++++ Raw data ++++

(* ===== verification/TableFormat.v ===== *)
(** * The table file format

    Models [src/pebblesdb/src/table/format.cc/.h]: block handles, the footer, and
    reading a block with its trailer (type and checksum).  The Snappy library is a
    parameter ([Snappy]) with its documented law ([SnappyOk]). *)

From S2P Require Import Prelude Coding Status Crc32c.

(** [enum CompressionType]. *)
Definition kNoCompression : Z := 0.
Definition kSnappyCompression : Z := 1.

(** [port::Snappy_*]: [None] is [false]. *)
Class Snappy := {
  Snappy_Compress : bytes -> option bytes;
  Snappy_GetUncompressedLength : bytes -> option Z;
  Snappy_Uncompress : bytes -> option bytes;
}.
(** What is compressed can be uncompressed. *)
Class SnappyOk `{Snappy} := {
  snappy_roundtrip : forall x y, Snappy_Compress x = Some y -> bytes_ok x ->
    bytes_ok y /\ Snappy_GetUncompressedLength y = Some (blen x) /\ Snappy_Uncompress y = Some x;
}.

(** The port compiled without Snappy. *)
Definition no_snappy : Snappy := {|
  Snappy_Compress _ := None; Snappy_GetUncompressedLength _ := None; Snappy_Uncompress _ := None;
|}.
Lemma no_snappy_ok : @SnappyOk no_snappy.
Proof. by constructor. Qed.

(** ** BlockHandle *)

Record BlockHandle := { offset_ : Z; size_ : Z }.

(** The default constructor: both fields are [~0]. *)
Definition BlockHandle_default : BlockHandle := {| offset_ := 2 ^ 64 - 1; size_ := 2 ^ 64 - 1 |}.

Definition kMaxEncodedLength : Z := 10 + 10.

Definition BlockHandle_EncodeTo (h : BlockHandle) (dst : bytes) : bytes :=
  PutVarint64 (PutVarint64 dst (offset_ h)) (size_ h).

(** The status, the handle after the call and the rest of the input. *)
Definition BlockHandle_DecodeFrom (h : BlockHandle) (input : bytes) : Status * BlockHandle * bytes :=
  match GetVarint64 input with
  | None => (Corruption (str "bad block handle"), h, input)
  | Some (o, input) =>
      let h := {| offset_ := o; size_ := size_ h |} in
      match GetVarint64 input with
      | None => (Corruption (str "bad block handle"), h, input)
      | Some (s, input) => (OK, {| offset_ := o; size_ := s |}, input)
      end
  end.

(** ** Footer *)

Record Footer := { metaindex_handle_ : BlockHandle; index_handle_ : BlockHandle }.
Definition Footer_default : Footer :=
  {| metaindex_handle_ := BlockHandle_default; index_handle_ := BlockHandle_default |}.

Definition kEncodedLength : Z := 2 * kMaxEncodedLength + 8.
Definition kTableMagicNumber : Z := 0xdb4775248b80fb57.

(** [std::string::resize]. *)
Definition resize (s : bytes) (n : Z) : bytes :=
  take (Z.to_nat n) s ++ replicate (Z.to_nat (n - blen s)) 0.

Definition Footer_EncodeTo (f : Footer) (dst : bytes) : bytes :=
  let dst := BlockHandle_EncodeTo (metaindex_handle_ f) dst in
  let dst := BlockHandle_EncodeTo (index_handle_ f) dst in
  let dst := resize dst (2 * kMaxEncodedLength) in
  let dst := PutFixed32 dst (u32 (Z.land kTableMagicNumber 0xffffffff)) in
  PutFixed32 dst (u32 (Z.shiftr kTableMagicNumber 32)).

Definition Footer_DecodeFrom (f : Footer) (input : bytes) : Status * Footer * bytes :=
  let magic_ptr := drop (Z.to_nat (kEncodedLength - 8)) input in
  let magic_lo := DecodeFixed32 magic_ptr in
  let magic_hi := DecodeFixed32 (drop 4 magic_ptr) in
  let magic := Z.lor (Z.shiftl magic_hi 32) magic_lo in
  if negb (magic =? kTableMagicNumber)
  then (InvalidArgument (str "not an sstable (bad magic number)"), f, input)
  else
    let '(result, mh, input1) := BlockHandle_DecodeFrom (metaindex_handle_ f) input in
    let f := {| metaindex_handle_ := mh; index_handle_ := index_handle_ f |} in
    if ok result then
      let '(result, ih, input2) := BlockHandle_DecodeFrom (index_handle_ f) input1 in
      let f := {| metaindex_handle_ := mh; index_handle_ := ih |} in
      if ok result then (result, f, drop 8 magic_ptr) else (result, f, input2)
    else (result, f, input1).

(** ** Blocks on disk *)

Definition kBlockTrailerSize : Z := 5.

Record BlockContents := { data : bytes; cachable : bool; heap_allocated : bool }.

Section ReadBlock.
Context {F : Type} {HF : RandomAccessFile F} {HS : Snappy}.

Definition ReadBlock (file : F) (verify_checksums : bool) (handle : BlockHandle)
    : Status * option BlockContents :=
  let n := size_ handle in
  let '(s, (contents, in_buf)) := ReadAt file (offset_ handle) (u64 (n + kBlockTrailerSize)) in
  if negb (ok s) then (s, None)
  else if negb (blen contents =? u64 (n + kBlockTrailerSize))
  then (Corruption (str "truncated block read"), None)
  else if verify_checksums &&
          negb (Value (take (Z.to_nat (n + 1)) contents) =?
                Unmask (DecodeFixed32 (drop (Z.to_nat (n + 1)) contents)))
  then (Corruption (str "block checksum mismatch"), None)
  else
    let payload := take (Z.to_nat n) contents in
    let type := schar (at_ contents n) in
    if type =? kNoCompression then
      (OK, Some {| data := payload; cachable := in_buf; heap_allocated := in_buf |})
    else if type =? kSnappyCompression then
      match Snappy_GetUncompressedLength payload with
      | None => (Corruption (str "corrupted compressed block contents"), None)
      | Some ulength =>
          match Snappy_Uncompress payload with
          | None => (Corruption (str "corrupted compressed block contents"), None)
          | Some u => (OK, Some {| data := take (Z.to_nat ulength) u; cachable := true;
                                   heap_allocated := true |})
          end
      end
    else (Corruption (str "bad block type"), None).
End ReadBlock.

(** ** Round trips *)

Definition handle_ok (h : BlockHandle) : Prop := is_u64 (offset_ h) /\ is_u64 (size_ h).

(** What a handle is stored as. *)
Definition handle_bytes (h : BlockHandle) : bytes := BlockHandle_EncodeTo h [].

Lemma BlockHandle_EncodeTo_app h dst : BlockHandle_EncodeTo h dst = dst ++ handle_bytes h.
Proof. unfold handle_bytes, BlockHandle_EncodeTo, PutVarint64. by rewrite <- app_assoc. Qed.

Lemma handle_bytes_len h : handle_ok h -> 2 <= blen (handle_bytes h) <= kMaxEncodedLength.
Proof.
  intros [Ho Hs]. unfold handle_bytes, BlockHandle_EncodeTo, PutVarint64, kMaxEncodedLength.
  pose proof (EncodeVarint64_length _ Ho). pose proof (EncodeVarint64_length _ Hs). blia.
Qed.

Lemma handle_bytes_ok h : bytes_ok (handle_bytes h).
Proof.
  unfold handle_bytes, BlockHandle_EncodeTo, PutVarint64. cbn [app].
  apply bytes_ok_app. auto using EncodeVarint64_ok.
Qed.

Lemma BlockHandle_decode h h0 rest :
  handle_ok h -> BlockHandle_DecodeFrom h0 (handle_bytes h ++ rest) = (OK, h, rest).
Proof.
  intros [Ho Hs]. unfold handle_bytes, BlockHandle_EncodeTo, PutVarint64, BlockHandle_DecodeFrom.
  cbn [app]. rewrite <- app_assoc, !roundtrip by done. by destruct h.
Qed.

Lemma footer_magic_bytes rest :
  let m := EncodeFixed32 (u32 (Z.land kTableMagicNumber 0xffffffff)) ++
           EncodeFixed32 (u32 (Z.shiftr kTableMagicNumber 32)) ++ rest in
  Z.lor (Z.shiftl (DecodeFixed32 (drop 4 m)) 32) (DecodeFixed32 m) = kTableMagicNumber /\
  drop 8 m = rest.
Proof.
  intros m. unfold m. rewrite DecodeFixed32_encode by apply u32_range.
  rewrite (drop_app_length' (EncodeFixed32 _)) by (by rewrite EncodeFixed32_length).
  rewrite DecodeFixed32_encode by apply u32_range. split; [done|].
  rewrite app_assoc. by apply drop_app_length'.
Qed.

Lemma footer_layout f rest :
  handle_ok (metaindex_handle_ f) -> handle_ok (index_handle_ f) ->
  blen (Footer_EncodeTo f []) = kEncodedLength /\ bytes_ok (Footer_EncodeTo f []) /\
  forall f0, Footer_DecodeFrom f0 (Footer_EncodeTo f [] ++ rest) = (OK, f, rest).
Proof.
  intros Hm Hi. unfold Footer_EncodeTo. rewrite !BlockHandle_EncodeTo_app. cbn [app].
  pose proof (handle_bytes_len _ Hm) as L1. pose proof (handle_bytes_len _ Hi) as L2.
  pose proof (handle_bytes_ok (metaindex_handle_ f)). pose proof (handle_bytes_ok (index_handle_ f)).
  pose proof (fun h0 => BlockHandle_decode (metaindex_handle_ f) h0) as D1.
  pose proof (fun h0 => BlockHandle_decode (index_handle_ f) h0) as D2.
  set (e1 := handle_bytes (metaindex_handle_ f)) in *. set (e2 := handle_bytes (index_handle_ f)) in *.
  clearbody e1 e2. unfold kMaxEncodedLength in *. unfold resize. change (2 * (10 + 10)) with 40.
  rewrite take_blen by blia. set (pad := replicate _ 0). unfold PutFixed32.
  assert (blen pad = 40 - blen e1 - blen e2) as Hpad by (unfold pad; blia).
  split; [|split].
  - unfold kEncodedLength, kMaxEncodedLength. blia.
  - rewrite !bytes_ok_app. split_and!; auto with pebbles. by apply bytes_ok_replicate.
  - intros f0. rewrite <- !app_assoc. unfold Footer_DecodeFrom.
    set (m := EncodeFixed32 _ ++ EncodeFixed32 _ ++ rest).
    destruct (footer_magic_bytes rest) as [Hmagic Hrest]. fold m in Hmagic, Hrest.
    assert (drop (Z.to_nat (kEncodedLength - 8)) (e1 ++ e2 ++ pad ++ m) = m) as ->.
    { rewrite !app_assoc. apply drop_app_length'. rewrite !length_app.
      change (Z.to_nat (kEncodedLength - 8)) with 40%nat. ulia. }
    rewrite Hmagic, Z.eqb_refl. cbn [negb]. rewrite D1 by done. cbn [ok OK index_handle_].
    rewrite D2 by done. cbn [ok OK]. rewrite Hrest. by destruct f.
Qed.

(** The trailer of a block. *)
Definition block_trailer (contents : bytes) (type : Z) : bytes :=
  [type] ++ EncodeFixed32 (Mask (Extend (Value contents) [type])).

Lemma blen_block_trailer contents type : blen (block_trailer contents type) = 5.
Proof. done. Qed.

Lemma trailer_checksum contents type rest :
  bytes_ok contents -> is_u8 type -> blen contents + 1 < 2 ^ 32 ->
  let raw := contents ++ block_trailer contents type ++ rest in
  Value (take (Z.to_nat (blen contents + 1)) raw) =
  Unmask (DecodeFixed32 (drop (Z.to_nat (blen contents + 1)) raw)).
Proof.
  intros Hc Ht Hl raw. unfold raw, block_trailer. rewrite <- app_assoc, (app_assoc contents).
  rewrite take_app_length', drop_app_length' by (rewrite length_app; cbn; ulia).
  rewrite DecodeFixed32_encode by apply Mask_range. unfold Value.
  assert (is_u32 0) by ulia. pose proof (blen_nonneg contents).
  rewrite Unmask_Mask.
  - symmetry. apply Extend_app; [done|done|by constructor|blia].
  - apply Extend_range; [|by constructor|blia]. apply Extend_range; [done|done|ulia].
Qed.

(** Reading back a stored block, wherever it lies in the file. *)
Lemma ReadBlock_stored `{Snappy} `{!SnappyOk} pre contents type stored post verify :
  (verify = true -> bytes_ok stored) -> blen stored + 5 < 2 ^ 32 -> is_u64 (blen pre) ->
  (type = kNoCompression /\ stored = contents \/
   type = kSnappyCompression /\ Snappy_Compress contents = Some stored /\ bytes_ok contents) ->
  exists heap,
  ReadBlock (pre ++ stored ++ block_trailer stored type ++ post) verify
    {| offset_ := blen pre; size_ := blen stored |} =
  (OK, Some {| data := contents; cachable := heap; heap_allocated := heap |}).
Proof.
  intros Hs Hl Hpre Htype. exists true. pose proof (blen_nonneg stored).
  unfold ReadBlock. cbn [ReadAt mem_RandomAccessFile offset_ size_].
  change kBlockTrailerSize with 5. rewrite u64_small by ulia.
  set (t := block_trailer stored type).
  assert (sub (pre ++ stored ++ t ++ post) (blen pre) (blen stored + 5) = stored ++ t ++ []) as ->.
  { unfold sub. rewrite drop_app_length' by ulia. rewrite app_nil_r, app_assoc.
    apply take_app_length'. rewrite length_app. change (length t) with 5%nat. ulia. }
  cbn [ok OK negb]. rewrite !blen_app, blen_nil. change (blen t) with 5.
  rewrite Z.add_0_r, Z.eqb_refl. cbn [negb].
  assert (is_u8 type) as Ht by (by destruct Htype as [[-> _]|[-> _]]).
  unfold t.
  assert (forall x, verify && negb (Value (take (Z.to_nat (blen stored + 1)) (stored ++ block_trailer stored type ++ [])) =?
    Unmask (DecodeFixed32 (drop (Z.to_nat (blen stored + 1)) (stored ++ block_trailer stored type ++ [])))) = x ->
    x = false) as Hcrc.
  { intros x <-. destruct verify; [|done]. rewrite (trailer_checksum stored type []) by (done || lia || auto).
    by rewrite Z.eqb_refl. }
  rewrite (Hcrc _ eq_refl). cbv zeta.
  rewrite take_app_length' by ulia.
  assert (at_ (stored ++ block_trailer stored type ++ []) (blen stored) = type) as ->.
  { unfold at_, blen. rewrite Nat2Z.id, app_nth2, Nat.sub_diag by lia. done. }
  destruct Htype as [[-> ->]|(-> & Hcomp & Hc)]; [done|].
  destruct (snappy_roundtrip _ _ Hcomp Hc) as (_ & -> & ->). cbn.
  by rewrite take_blen by ulia.
Qed.

(** Block handles and the footer round-trip: a table's footer is always exactly
    48 bytes, decodes to the handles it was made of and leaves what follows it; a
    trailer with a different magic number is rejected with InvalidArgument. *)
Theorem footer_roundtrip (f f0 : Footer) (rest : bytes)
  (Hm : handle_ok (metaindex_handle_ f)) (Hi : handle_ok (index_handle_ f)) :
  blen (Footer_EncodeTo f []) = kEncodedLength /\
  Footer_DecodeFrom f0 (Footer_EncodeTo f [] ++ rest) = (OK, f, rest) /\
  (forall input, DecodeFixed64 (drop 40 input) <> kTableMagicNumber -> bytes_ok input ->
     48 <= blen input ->
     fst (fst (Footer_DecodeFrom f0 input)) =
     InvalidArgument (str "not an sstable (bad magic number)")).
Proof.
  destruct (footer_layout f rest Hm Hi) as (Hl & _ & Hd). split; [done|]. split; [apply Hd|].
  intros input Hne Hok Hlen. unfold Footer_DecodeFrom.
  change (Z.to_nat (kEncodedLength - 8)) with 40%nat.
  assert (Z.lor (Z.shiftl (DecodeFixed32 (drop 4 (drop 40 input))) 32)
            (DecodeFixed32 (drop 40 input)) = DecodeFixed64 (drop 40 input)) as ->.
  { rewrite <- (DecodeFixed64_on_le false) by (auto with pebbles; blia).
    unfold DecodeFixed64_on. rewrite !DecodeFixed32_on_le by (auto with pebbles; blia).
    pose proof (DecodeFixed32_range (drop 4 (drop 40 input)) ltac:(auto with pebbles)).
    rewrite u64_small; [done|]. rewrite Z.shiftl_mul_pow2 by lia. ulia. }
  by rewrite (proj2 (Z.eqb_neq _ _) Hne).
Qed.

Definition example_footer : Footer :=
  {| metaindex_handle_ := {| offset_ := 300; size_ := 8 |};
     index_handle_ := {| offset_ := 313; size_ := 21 |} |}.

Lemma footer_roundtrip_witness :
  Footer_DecodeFrom Footer_default (Footer_EncodeTo example_footer [] ++ [7]) =
  (OK, example_footer, [7]).
Proof. apply (footer_roundtrip example_footer Footer_default [7]); by split; vm_compute. Defined.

++++

What the task requires
Based on the records above, how many lines hold the string "resize"? Answer with the number by itself.

Written response
4